On one of my trips to visit a friend in Portland, Oregon, we took a couple days to go hang out with people we knew in Hood River. After joining them we would head up to Mount Hood. The unique thing about this June trip was that we were going snowboarding. Well, actually the girls were going snowboarding and we boys were going to hike…or drink, or do whatever we could find to entertain ourselves.
We set out from Portland and went to Hood River, Oregon. We met our friends at Full Sail Brewing Company where one of them worked. We relaxed on the deck and took in the panoramic views of the Columbia River and mountains beyond. Hood River is known as the wind-surfing capital of the world, a fact that is evident in the many colorful sails that can be seen on the river. After enjoying a meal and a few pints of the brewery’s summer I.P.A we retired to our friend’s house. The rest of the evening we sat on their roof exchanging stories and catching-up until late in the night.
After a few hours sleep it was time to head to Mount Hood. When Mount Hood is your destination it’s easy to see what direction you must go. The majestic 11,245 ft. tall volcano, the tallest mountain in Oregon, seems to always be part of the view. We grabbed some breakfast at a diner in Government Camp, just south of Mt. Hood. Government Camp is a small town that serves as a gateway to several ski resorts; Timberline Lodge, Mt. Hood Skibowl, Summit Ski Area, and Mount Hood Meadows.
Our next stop was the Timberline Lodge. The magnificent ski lodge was made a National Historic Landmark in 1977. Many visitors come to Mount Hood just to see the Timberline Lodge. The lodge was part of the Federal Works Project during the Great Depression.
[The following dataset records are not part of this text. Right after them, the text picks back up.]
(* ===== verification/SessionStore.v ===== *)
(** * The session handler as a store of locked sessions

    The system of handles around one server, whose steps are the commands that
    the session functions send, in any interleaving, and the expiry of items, refines
    the abstract store of SessionSpec; and where the processes keep to the locks and
    these do not expire, no update of a session is lost. *)

From S2P Require Import Prelude CLib Zend LibMemcached World Toy Session SessionProofs SessionLocks.
From S2P Require Import SessionSpec.
#[local] Open Scope Z_scope.

(** ** The server

    What a command does: an add that is answered SUCCESS found the key free; a command
    that is answered otherwise may or may not have been carried out; a read shows the
    item and changes nothing.  Items expire between commands. *)
Section Items.
Context {MC : Type} (item : MC → string → option string).

(** From [m] to [m'] the item under [k] becomes [x], and no other changes. *)
Definition puts (m m' : MC) (k : string) (x : option string) : Prop :=
  item m' k = x ∧ ∀ j, j ≠ k → item m' j = item m j.

Definition same_items (m m' : MC) : Prop := ∀ j, item m' j = item m j.
End Items.

Class SessionServer (MC : Type) `{BuildConfig} `{MemcachedStorage MC} `{MemcachedGet MC} : Type := {
  item : MC → string → option string;
  srv_add m k v e rc m' :
    memcached_add m k v e 0 = (rc, m') →
    (item m k = None ∧ puts item m m' k (Some v)) ∨ (rc ≠ MEMCACHED_SUCCESS ∧ same_items item m m');
  srv_set m k v e rc m' :
    memcached_set m k v e 0 = (rc, m') →
    puts item m m' k (Some v) ∨ (rc ≠ MEMCACHED_SUCCESS ∧ same_items item m m');
  srv_delete m k e rc m' :
    memcached_delete m k e = (rc, m') → puts item m m' k None ∨ same_items item m m';
  srv_get m k payload flags rc m' :
    memcached_get m k = (payload, flags, rc, m') →
    same_items item m m'
    ∧ (rc = MEMCACHED_SUCCESS → item m k = Some (default ""%string payload))
    ∧ (rc = MEMCACHED_NOTFOUND → item m k = None);
  srv_exist m k : same_items item m (memcached_exist m k).2;
  srv_touch m k e : same_items item m (memcached_touch m k e).2
}.

#[export] Instance ToySessionServer : SessionServer toy.
Proof.
  refine {| item m k := it_value <$> t_items m !! (k, k) |}.
  - intros m k v e rc m' E. simpl in E. unfold toy_store, toy_cmd in E. simpl in E.
    assert (∀ m0, t_items m0 = t_items m → t_items m !! (k, k) = None →
      it_value <$> t_items m !! (k, k) = None
      ∧ puts (λ m k, it_value <$> t_items m !! (k, k)) m (toy_write k k v 0 e m0) k (Some v)) as Hw.
    { intros m0 Hm Hf. rewrite Hf. split; [done|]. split; [cbn; by rewrite lookup_insert_eq|].
      intros j Hj. cbn. rewrite lookup_insert_ne by congruence. by rewrite Hm. }
    destruct (t_script m) as [|c s]; [|destruct (s_memcached_return_is_error c true) eqn:Ec];
      [|right|]; try (destruct (t_items m !! (k, k)) eqn:Ek; [right|left]);
      injection E as <- <-; try (by apply Hw); try by split.
    split; [by intros ->|done].
  - intros m k v e rc m' E. simpl in E. unfold toy_store, toy_cmd in E. simpl in E.
    assert (∀ m0, t_items m0 = t_items m →
      puts (λ m k, it_value <$> t_items m !! (k, k)) m (toy_write k k v 0 e m0) k (Some v)) as Hw.
    { intros m0 Hm. split; [cbn; by rewrite lookup_insert_eq|].
      intros j Hj. cbn. rewrite lookup_insert_ne by congruence. by rewrite Hm. }
    destruct (t_script m) as [|c s]; [|destruct (s_memcached_return_is_error c true) eqn:Ec];
      injection E as <- <-; [left; by apply Hw| |left; by apply Hw].
    right. split; [by intros ->|done].
  - intros m k e rc m' E. simpl in E. unfold toy_delete, toy_cmd in E. simpl in E.
    assert (∀ m0, t_items m0 = t_items m →
      puts (λ m k, it_value <$> t_items m !! (k, k)) m (t_del_item (k, k) m0) k None) as Hw.
    { intros m0 Hm. split; [cbn; by rewrite lookup_delete_eq|].
      intros j Hj. cbn. rewrite lookup_delete_ne by congruence. by rewrite Hm. }
    destruct (t_script m) as [|c s]; [|destruct (s_memcached_return_is_error c true) eqn:Ec];
      try destruct (t_items m !! (k, k)); injection E as <- <-;
      first [left; by apply Hw|by right].
  - intros m k payload flags rc m' E. simpl in E.
    destruct (t_items m !! (k, k)) as [it|] eqn:Ek; injection E as <- <- <- <-; by rewrite ?Ek.
  - intros m k j. simpl. by repeat case_match.
  - intros m k e j. simpl. unfold toy_touch, toy_cmd. simpl.
    assert (∀ m0 it, t_items m0 = t_items m → t_items m !! (k, k) = Some it →
      it_value <$> t_items (toy_write k k (it_value it) (it_flags it) e m0) !! (j, j)
      = it_value <$> t_items m !! (j, j)) as Hw.
    { intros m0 it Hm Hk. cbn. destruct (decide (j = k)) as [-> | Hne].
      - by rewrite lookup_insert_eq, Hk.
      - rewrite lookup_insert_ne by congruence. by rewrite Hm. }
    destruct (t_script m) as [|c s]; [|destruct (s_memcached_return_is_error c true)]; try done;
      (destruct (t_items m !! (k, k)) eqn:Ek; [by apply Hw|done]).
Defined.

(** ** The ids of sessions: without a NUL, and not named like a lock *)
Definition is_sid (sid : string) : bool :=
  String.eqb (c_str sid) sid && negb (String.prefix "lock." sid).

Lemma is_sid_c_str sid : is_sid sid = true → c_str sid = sid.
Proof. unfold is_sid. intros [H%String.eqb_eq _]%andb_true_iff. exact H. Qed.

Lemma is_sid_not_lock sid sid' : is_sid sid = true → sid ≠ lock_key_of sid'.
Proof. unfold is_sid, lock_key_of. intros [_ Hp]%andb_true_iff ->.
  destruct (c_str sid'); by vm_compute in Hp.
Qed.

Lemma lock_key_of_inj sid sid' :
  is_sid sid = true → is_sid sid' = true → lock_key_of sid = lock_key_of sid' → sid = sid'.
Proof.
  intros H1 H2 E. unfold lock_key_of in E. rewrite !is_sid_c_str in E by done.
  by apply (inj (String.append "lock.")) in E.
Qed.

Lemma lock_key_of_ne sid sid' :
  is_sid sid = true → is_sid sid' = true → sid ≠ sid' → lock_key_of sid ≠ lock_key_of sid'.
Proof. intros H1 H2 Hne E. by apply Hne, lock_key_of_inj. Qed.

(** The session whose lock a key is. *)
Definition locked_sid (k : string) : string := String.substring 5 (String.length k - 5) k.

Lemma substring_0_length s : String.substring 0 (String.length s) s = s.
Proof. induction s as [|c s IH]; cbn; [done|]. by rewrite IH. Qed.

Lemma locked_sid_of sid : is_sid sid = true → locked_sid (lock_key_of sid) = sid.
Proof.
  intros Hs. unfold locked_sid, lock_key_of. rewrite is_sid_c_str by done.
  rewrite string_length_app. cbn. rewrite Nat.sub_0_r. apply substring_0_length.
Qed.

(** ** The system

    The server and the user data of every process's handle, as in SessionLocks;
    a step is one command of a session function, or an item expires, locks
    included.  The commands check no lock, and the steps ask for none. *)
Section System.
Context {MC : Type} {HC : BuildConfig} {HN : MemcachedNumbers} {HL : MemcachedControl MC}
  {HS : MemcachedStorage MC} {HG : MemcachedGet MC} `{!SessionServer MC}.
#[local] Abbreviation M := (M (sworld MC)).
Implicit Types (σ : system MC) (d : php_memcached_user_data).

(** Process [p], with the user data [d], runs [op], which answers [a] and leaves
    [d']. *)
Definition ran {A} (op : M A) (p : nat) (a : A) d d' σ σ' : Prop :=
  ∃ s s', sys_procs σ !! p = Some d ∧ s_data s = d ∧ s_data s' = d' ∧ s_memc s = sys_memc σ
          ∧ op s = Ret a s' ∧ σ' = mkSystem (s_memc s') (<[p := d']> (sys_procs σ)).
It was built in fifteen months and finished September 28, 1937. Shots of the Timberline Lodge are used at the beginning of the movie, The Shining, to represent the fictional Overlook Hotel in the 1980 movie. Several overhead shots of the lodge are also used throughout the movie.
The girls went to get their lift tickets and we wandered around the impressive lodge. A sign in the lobby tells you that the lodge sits at an elevation of 6,000 feet above sea level. The snowfall averages around 400-500 inches per year. Their long ski season runs from late October to Labor Day, but you can get on limited, lift-accessible snow all summer.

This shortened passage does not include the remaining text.